* [Directions for this task]
In the entries below, every line that contains "with" must be located and copied.

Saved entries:
Definition execute (views : nat -> MvMemory) (ver : TxVersion) (m : MvMemory) :
    outcome (result VmExecutionResult VmExecutionError * MvMemory) :=
  match txs !! tx_idx ver with
  | None => UB
  | Some tx =>
      let from := hash_deterministic (Loc_Basic (caller tx)) in
      let to := (fun a => hash_deterministic (Loc_Basic a)) <$> kind_to (kind tx) in
      match VmDB_new hash_deterministic (views 0%nat) (views 1%nat) (tx_idx ver) tx from to with
      | Return (Err e) => Return (Err (VmExecutionError_from e), m)
      | Return (Ok db) =>
          match run_prog hash_deterministic (fun k => views (2 + k)%nat) 0 (evm_program false evm_env tx) db with
          | Return (Err e) => Return (Err (VmExecutionError_from e), m)
          | Return (Ok (Err err, _)) => Return (Err (execution_failure ver err), m)
          | Return (Ok (Ok (r, st), db')) => commit ver db' r st m
          | Panic => Panic
          | UB => UB
          end
      | Panic => Panic
      | UB => UB
      end
  end.


(** ** Rewards *)

(** A value that can hold a balance change. *)
Definition balance_value (v : LocationValue) : Prop :=
  match v with LV_Basic _ | LV_LazySender _ | LV_LazyRecipient _ => True | _ => False end.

* [Output for this exercise]
  match txs !! tx_idx ver with
      match VmDB_new hash_deterministic (views 0%nat) (views 1%nat) (tx_idx ver) tx from to with
          match run_prog hash_deterministic (fun k => views (2 + k)%nat) 0 (evm_program false evm_env tx) db with
  match v with LV_Basic _ | LV_LazySender _ | LV_LazyRecipient _ => True | _ => False end.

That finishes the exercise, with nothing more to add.